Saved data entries

§ §

(** The order of [f64] values that are numbers, as an order of lists. *)
Definition f64_key (x : spec_float) : list Z :=
  match x with
  | S754_infinity s => [if s then -2 else 2]
  | S754_zero _ => [0]
  | S754_finite s m e => if s then [-1; - e; - Zpos m] else [1; e; Zpos m]
  | S754_nan => []
  end.

Lemma f64_cmp_key x y : is_number x -> is_number y -> f64_cmp x y = bytes_cmp (f64_key x) (f64_key y).
Proof.
  unfold f64_cmp. destruct x as [sx|sx| |sx mx ex], y as [sy|sy| |sy my ey]; try done; intros _ _;
    try destruct sx; try destruct sy; try done; simpl.
  - rewrite Z.compare_opp. change (Pos.compare_cont Eq mx my) with (Pos.compare mx my).
    rewrite (Z.compare_antisym ex ey). destruct (ex ?= ey); simpl; try done. by destruct (mx ?= my)%positive.
  - change (Pos.compare_cont Eq mx my) with (Pos.compare mx my). destruct (ex ?= ey); try done.
    by destruct (mx ?= my)%positive.
Qed.

#[export] Instance f64_total_cmp : TotalCmp is_number f64_cmp.
Proof.
  destruct (by_key_total (fun _ => True) f64_key bytes_cmp bytes_total_cmp) as [Ho He Hl]. unfold by_key in *.
  split; intros; rewrite ?f64_cmp_key in * by done; eauto.
Qed.

(** ** Sorting *)

Section sorting_on.
Context {A : Type} (P : A -> Prop) (cmp : A -> A -> comparison) `{!TotalCmp P cmp}.

Abbreviation not_after := (fun a b => cmp a b <> Gt).

Lemma not_after_total a b : P a -> P b -> cmp a b <> Gt \/ cmp b a <> Gt.
Proof. intros Ha Hb. rewrite (cmp_opp (cmp:=cmp) a b) by done. destruct (cmp a b); naive_solver. Qed.

Lemma not_after_trans a b c : P a -> P b -> P c -> cmp a b <> Gt -> cmp b c <> Gt -> cmp a c <> Gt.
Proof.
  intros Ha Hb Hc Hab Hbc. destruct (cmp a b) eqn:E; [by rewrite (cmp_eq_l (cmp:=cmp) a b c)| |done].
  destruct (cmp b c) eqn:F; [|by rewrite (cmp_lt_trans (cmp:=cmp) a b c)|done].
  assert (Hcb : cmp c b = Eq) by (rewrite (cmp_opp (cmp:=cmp) b c), F by done; done).
  rewrite (cmp_opp (cmp:=cmp) c a), (cmp_eq_l (cmp:=cmp) c b a), (cmp_opp (cmp:=cmp) a b), E by done. done.
Qed.

Lemma sort_cmp_perm l : sort_cmp cmp l ≡ₚ l.
Proof. apply sort_by_perm. Qed.

Lemma sort_cmp_sorted l : Forall P l -> StronglySorted not_after (sort_cmp cmp l).
Proof.
  set (le := fun a b => match cmp a b with Gt => false | _ => true end).
  assert (Hle : forall a b, le a b = true <-> cmp a b <> Gt) by (intros a b; unfold le; by destruct (cmp a b)).
  assert (Hins : forall x l, P x -> Forall P l -> StronglySorted not_after l -> StronglySorted not_after (insert_by le x l)).
  { intros x k Hx Hk Hs. induction Hs as [|y k Hs IH Hall]; simpl; [repeat constructor|].
    apply Forall_cons in Hk as [Hy Hk]. destruct (le x y) eqn:E.
    - apply Hle in E. constructor; [by constructor|]. constructor; [done|].
      rewrite Forall_forall in Hall, Hk. apply Forall_forall. intros z Hz. apply (not_after_trans x y z); auto.
    - constructor; [by apply IH|]. rewrite insert_by_perm. constructor; [|done].
      destruct (not_after_total x y Hx Hy) as [Hn|Hn]; [|done]. apply Hle in Hn. congruence. }
  intros Hl. unfold sort_cmp. fold le. induction Hl as [|x l Hx Hl IH]; simpl; [constructor|].
  apply Hins; [done| |done]. unfold sort_by in *. change (foldr (insert_by le) [] l) with (sort_by le l). by rewrite sort_by_perm.
Qed.

(** A total order that separates the elements determines the sorted list. *)
Lemma sort_cmp_unique l k : Forall P l -> l ≡ₚ k ->
  (forall a b, a ∈ l -> b ∈ l -> cmp a b = Eq -> a = b) -> sort_cmp cmp l = sort_cmp cmp k.
Proof.
  intros Hl Hlk Hsep. assert (Hk : Forall P k) by by rewrite <- Hlk.
  apply (StronglySorted_unique_strong not_after); [|by apply sort_cmp_sorted..|by rewrite !sort_cmp_perm].
  intros a b Ha Hb Hab Hba. rewrite sort_cmp_perm in Ha. rewrite sort_cmp_perm, <- Hlk in Hb.
  apply Hsep; [done..|]. rewrite Forall_forall in Hl. rewrite (cmp_opp (cmp:=cmp) a b) in Hba by auto. by destruct (cmp a b).
Qed.
End sorting_on.

(** ** The strategies *)

(** The score a strategy compares is a number. *)
Definition rankable (pol : PresentationPolicy) (now : Z) (c : RankableCredential) : Prop :=
  match credential_ranking_strategy pol with
  | HighestTrustFirst => is_number (rk_trust_level c)
  | Custom => is_number (custom_score (credential_ranking_weights pol) now c)
  | FreshestFirst | MinimumClaimsFirst => True
  end.

Lemma str_cmp_total : TotalCmp (fun _ : string => True) str_cmp.
Proof. exact (by_key_total (fun _ => True) str_bytes bytes_cmp _). Qed.

Lemma by_ids_total P : TotalCmp P by_ids.
Proof.
  apply then_with_total; (eapply total_cmp_weaken; [|by apply (by_key_total (fun _ => True)), str_cmp_total]); done.
Qed.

§ §

- **WORK TO BE COMPLETED**: Starting at the line with "match credential_ranking_strategy pol with", copy each line through the end of the data, both ends included, and give nothing else.

- **EXERCISE RESPONSE**:
  match credential_ranking_strategy pol with
  | HighestTrustFirst => is_number (rk_trust_level c)
  | Custom => is_number (custom_score (credential_ranking_weights pol) now c)
  | FreshestFirst | MinimumClaimsFirst => True
  end.

Lemma str_cmp_total : TotalCmp (fun _ : string => True) str_cmp.
Proof. exact (by_key_total (fun _ => True) str_bytes bytes_cmp _). Qed.

Lemma by_ids_total P : TotalCmp P by_ids.
Proof.
  apply then_with_total; (eapply total_cmp_weaken; [|by apply (by_key_total (fun _ => True)), str_cmp_total]); done.
Qed.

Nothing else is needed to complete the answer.